Atlanta Business Chroncile: For-profit education a growing presence

Dave Williams

Friday, October 4, 2013, 2:11pm EDT

America’s for-profit colleges and universities are playing an increasingly important role in supplying higher education that meets workforce demands, a leader in the field said in Atlanta this week.

“Our schools really have their ears to the ground as to what the market is,” Steve Gunderson, president and CEO of the Association of Private Sector Colleges and Universities told Atlanta Business Chronicle. “Our sector is responsive to the needs partly because we have the flexibility to do it.”

Gunderson represented Wisconsin in Congress during the 1980s and ‘90s. He said when he arrived in Washington, only about 4 percent of American college students were enrolled in a for-profit school.
That percentage has risen since then to 14 percent, Gunderson said.

In Georgia, for-profit colleges and universities make up 44 percent of total post-secondary institutions. Atlanta alone has more than 40 for-profits.

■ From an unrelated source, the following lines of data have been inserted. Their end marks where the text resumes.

(** C9, as the code has it. Both directions lose. [errorToJs] keeps the
    seconds of a [RetryError], under ['retry-seconds'], and of any other
    error the text of [Error()] and nothing else: code 500 and the body are
    constants, so errors with the same text, whatever status code and body
    they hold, have one mapping. [errorFromDict] reads ['code'], ['message']
    and ['body'] and nothing else; it refuses the mappings of [errorToJs],
    whose codes are [int]s; and once the numbers are [float64]s, every
    [RetryError] comes back as the same 429 [HttpError], and any other error
    as a 500 [HttpError] with the error's text as [Status]. *)
Theorem errorToJs_errorFromJs :
  (forall seconds1 seconds2,
     errorToJs (RetryError seconds1) = errorToJs (RetryError seconds2) ->
     seconds1 = seconds2)
  /\ (forall e, (forall seconds, e <> RetryError seconds) ->
        errorToJs e
        = <["type" := VString "internal"]>
          (<["code" := VInt 500]>
          (<["body" := VString (StatusText 500)]>
          (<["message" := VString (Error e)]> ∅))))
  /\ (forall e1 e2,
        (forall seconds, e1 <> RetryError seconds) ->
        (forall seconds, e2 <> RetryError seconds) ->
        Error e1 = Error e2 -> errorToJs e1 = errorToJs e2)
  /\ (forall code1 body1 code2 body2 text,
        errorToJs (StatusError code1 body1 text)
        = errorToJs (StatusError code2 body2 text))
  /\ (forall m1 m2 : gmap string value,
        m1 !! "code" = m2 !! "code" -> m1 !! "message" = m2 !! "message" ->
        m1 !! "body" = m2 !! "body" -> errorFromDict m1 = errorFromDict m2)
  /\ (forall e, errorFromJs (VMap (errorToJs e))
                = inr (Errorf "Parameter 'code' should be integer"))
  /\ (forall seconds1 seconds2,
        errorFromJs (VMap (jsNumbers (errorToJs (RetryError seconds1))))
        = errorFromJs (VMap (jsNumbers (errorToJs (RetryError seconds2)))))
  /\ (forall seconds bodyBytes,
        Marshal (VString "Too Many Requests") = inl bodyBytes ->
        errorFromJs (VMap (jsNumbers (errorToJs (RetryError seconds))))
        = inl (mkHttpError 429 "Too Many Requests" bodyBytes))
  /\ (forall e bodyBytes,
        (forall seconds, e <> RetryError seconds) ->
        Marshal (VString (StatusText 500)) = inl bodyBytes ->
        errorFromJs (VMap (jsNumbers (errorToJs e)))
        = inl (mkHttpError 500 (Error e) bodyBytes)).
Proof.
  refine (conj _ (conj _ (conj _ (conj _ (conj _ (conj _ (conj _ (conj _ _)))))))).
  - intros seconds1 seconds2 Heq.
    apply (f_equal (lookup "retry-seconds")) in Heq. vm_compute in Heq. congruence.
  - intros e He. exact (errorToJs_internal e He).
  - intros e1 e2 He1 He2 Heq.
    rewrite (errorToJs_internal e1 He1), (errorToJs_internal e2 He2), Heq. reflexivity.
  - reflexivity.
  - intros m1 m2 Hc Hm Hb. unfold errorFromDict. rewrite Hc, Hm, Hb. reflexivity.
  - intros e. cbn [errorFromJs]. unfold errorFromDict.
    destruct (errorToJs_code e) as (n & -> & _). reflexivity.
  - intros seconds1 seconds2. cbn [errorFromJs].
    rewrite !errorFromDict_jsNumbers_retry. reflexivity.
  - intros seconds bodyBytes HM. cbn [errorFromJs].
    rewrite errorFromDict_jsNumbers_retry, HM. reflexivity.
  - intros e bodyBytes He HM. cbn [errorFromJs].
    rewrite (errorToJs_internal e He), errorFromDict_jsNumbers_internal, HM. reflexivity.
Qed.

(** The code passed the integer test; the message is left out or a string. *)
Definition codeAccepted (m : gmap string value) : Prop :=
  exists codeF, m !! "code" = Some (VFloat64 codeF)
                /\ Float64.eqb codeF (Float64.ofInt (Float64.toInt codeF)) = true.

Definition messageAccepted (m : gmap string value) : Prop :=
  m !! "message" = None \/ exists s, m !! "message" = Some (VString s).

(** [errorFromDict], field by field. *)
Lemma errorFromDict_steps (m : gmap string value) :
  (m !! "code" = None
   /\ errorFromDict m = inr (Errorf "Expected 'code' parameter"))
  \/ (m !! "code" <> None /\ ~ codeAccepted m
      /\ errorFromDict m = inr (Errorf "Parameter 'code' should be integer"))
  \/ (exists codeF,
        m !! "code" = Some (VFloat64 codeF)
        /\ Float64.eqb codeF (Float64.ofInt (Float64.toInt codeF)) = true
        /\ errorFromDict m
           = (message <- match m !! "message" with
                         | None => inl (StatusText (Float64.toInt codeF))
                         | Some (VString message) => inl message
                         | Some _ => inr (Errorf "Parameter 'message' should be a string")
                         end ;;
              bodyI <- orFail (m !! "body") (Errorf "Expected 'body' parameter") ;;
              bodyBytes <- match Marshal bodyI with
                           | inl bodyBytes => inl bodyBytes
                           | inr err =>
                               inr (Errorf_s "Failed to serialize body to json: " err)
                           end ;;
              inl (mkHttpError (Float64.toInt codeF) message bodyBytes))).
Proof.
  unfold errorFromDict. destruct (m !! "code") as [codeI |] eqn:Hc; [| left; auto].
  right. cbn [orFail bind].
  assert (Hother : (forall f, codeI <> VFloat64 f) -> ~ codeAccepted m).
  { intros Hv (f & Hf & _). rewrite Hc in Hf. injection Hf as ->. exact (Hv f eq_refl). }
  destruct codeI as [| b | n | codeF | t | l | d |];
    try (left; split; [discriminate | split; [apply Hother; discriminate | reflexivity]]).
  destruct (Float64.eqb codeF _) eqn:Heq; cbn [negb orFail bind].
  - right. exists codeF. auto.
  - left. split; [discriminate |]. split; [| reflexivity].
    intros (f & Hf & Hacc). rewrite Hc in Hf. injection Hf as <-. congruence.
Qed.

(** X3. A mapping that [errorFromJs] turns into an [HttpError] is well
    formed, and the [HttpError] holds what the mapping holds: its ['code'] is
    a [float64] that is the integer [StatusCode], its ['message'] is the
    string [Status], or there is none and [Status] is [http.StatusText] of
    the code, and [Body] is what [json.Marshal] makes of its ['body']. *)
Theorem errorFromJs_typed (v : value) (e : HttpError) :
  (forall m f, v = VMap m -> m !! "code" = Some (VFloat64 f) -> Float64.valid f) ->
  errorFromJs v = inl e ->
  exists m codeF bodyI,
    v = VMap m
    /\ m !! "code" = Some (VFloat64 codeF)
    /\ Float64.integral codeF = Some (StatusCode e)
    /\ Go.minInt64 <= StatusCode e <= Go.maxInt64
    /\ (m !! "message" = None /\ Status e = StatusText (StatusCode e)
        \/ m !! "message" = Some (VString (Status e)))
    /\ m !! "body" = Some bodyI /\ Marshal bodyI = inl (Body e).
Proof.
  intros Hvalid Hrun. destruct v as [| | | | | | m |]; try discriminate.
  cbn [errorFromJs] in Hrun.
  destruct (errorFromDict_steps m) as [[_ Hm] | [(_ & _ & Hm) | (codeF & Hc & Heq & Hm)]];
    rewrite Hm in Hrun; try discriminate.
  destruct (Float64.accepted_integral codeF (Hvalid m codeF eq_refl Hc) Heq)
    as (n & Hi & Hr & Ht).
  rewrite Ht in Hrun.
  destruct (m !! "body") as [bodyI |] eqn:Hb.
  2: { destruct (m !! "message") as [[] |]; discriminate. }
  destruct (Marshal bodyI) as [bodyBytes | jsonErr] eqn:HM.
  2: { destruct (m !! "message") as [[] |]; cbn in Hrun; try discriminate;
       rewrite HM in Hrun; discriminate. }
  exists m, codeF, bodyI.
  destruct (m !! "message") as [[] |] eqn:Hmsg; cbn in Hrun; try discriminate;
    rewrite HM in Hrun; injection Hrun as <-; cbn; auto 10.
Qed.

(** X4. A failure of [errorFromJs] names the first thing at fault, in the
    order: not a mapping, no code, a code that fails the integer test, a
    message that is no string, no body, a body that [json.Marshal] refuses
    (whose error text is kept). A later fault is reported only when what
    comes before it is in order. *)
Theorem errorFromJs_failure (v : value) (err : error) :
  errorFromJs v = inr err ->
  ((forall m, v <> VMap m) /\ err = Errorf "Unsupported error type")
  \/ exists m,
       v = VMap m
       /\ ((m !! "code" = None /\ err = Errorf "Expected 'code' parameter")
           \/ (m !! "code" <> None /\ ~ codeAccepted m
               /\ err = Errorf "Parameter 'code' should be integer")
           \/ (codeAccepted m /\ ~ messageAccepted m
               /\ err = Errorf "Parameter 'message' should be a string")
           \/ (codeAccepted m /\ messageAccepted m /\ m !! "body" = None
               /\ err = Errorf "Expected 'body' parameter")
           \/ (codeAccepted m /\ messageAccepted m
               /\ exists bodyI jsonErr,
                    m !! "body" = Some bodyI /\ Marshal bodyI = inr jsonErr
                    /\ err = Errorf_s "Failed to serialize body to json: " jsonErr)).
Proof.
  intros Hrun.
  destruct v as [| | | | | | m |];
    try (left; split; [discriminate | cbn in Hrun; congruence]).
  right. exists m. split; [reflexivity |]. cbn [errorFromJs] in Hrun.
  destruct (errorFromDict_steps m) as [[Hc Hm] | [(Hc & Hno & Hm) | (codeF & Hc & Heq & Hm)]];
    rewrite Hm in Hrun.
  - left. split; [exact Hc | congruence].
  - right. left. split; [exact Hc |]. split; [exact Hno | congruence].
  - right. right.
    assert (Hcode : codeAccepted m) by (exists codeF; auto).
    destruct (m !! "message") as [msg |] eqn:Hmsg.
    + assert (Hstring : (forall s, msg <> VString s) ->
                        ~ messageAccepted m).
      { intros Hs [Hnone | [s Hsome]]; [congruence |].
        rewrite Hmsg in Hsome. injection Hsome as ->. exact (Hs s eq_refl). }
      destruct msg as [| b | n | f | message | l | d |];
        try (left; split; [exact Hcode |];
             split; [apply Hstring; discriminate | cbn in Hrun; congruence]).
      right. assert (Hmessage : messageAccepted m) by (right; exists message; exact Hmsg).
      cbn [bind] in Hrun. destruct (m !! "body") as [bodyI |] eqn:Hb.
      * right. split; [exact Hcode |]. split; [exact Hmessage |].
        cbn [orFail bind] in Hrun.
        destruct (Marshal bodyI) as [bodyBytes | jsonErr] eqn:HM;
          cbn [bind] in Hrun; [discriminate |].
        exists bodyI, jsonErr. split; [reflexivity |]. split; [exact HM | congruence].
      * left. cbn in Hrun. split; [exact Hcode |]. split; [exact Hmessage |].
        split; [reflexivity | congruence].
    + right. assert (Hmessage : messageAccepted m) by (left; exact Hmsg).
      cbn [bind] in Hrun. destruct (m !! "body") as [bodyI |] eqn:Hb.
      * right. split; [exact Hcode |]. split; [exact Hmessage |].
        cbn [orFail bind] in Hrun.
        destruct (Marshal bodyI) as [bodyBytes | jsonErr] eqn:HM;
          cbn [bind] in Hrun; [discriminate |].
        exists bodyI, jsonErr. split; [reflexivity |]. split; [exact HM | congruence].
      * left. cbn in Hrun. split; [exact Hcode |]. split; [exact Hmessage |].
        split; [reflexivity | congruence].
Qed.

Gunderson said a key reason for the growth in popularity of for-profit colleges and universities is the increasing number of students attending college as adults – many in mid-career ­– rather than directly from high school.

“An awful lot more people are going to school as adults,” he said. “With limited public resources, the viability of public schools to respond to that growth in demand isn’t there.”

The numbers in Georgia confirm Gunderson’s description of students most likely to attend a for-profit school.

According to the association, 72 percent are 25 or older. Fifty-one percent are African-Americans.
During the 2010-2011 school year, 10,622 students earned certificates, while 7,701 earned degrees, numbers that point to the for-profits’ emphasis on career training.

Indeed, for-profit schools that year made up 49 percent of degrees and certificates awarded in Georgia to graduates of courses in personal and culinary services, and 29 percent of awards to students who completed courses in health care and related professions.

Gunderson said a big advantage for students of for-profits is that they can complete their education faster than in traditional colleges and universities. It takes just 18 months to get an associate’s degree from a for-profit and three years to earn a bachelor’s degree.

“We go year-round,” Gunderson said. “It’s a different mind-set and culture.”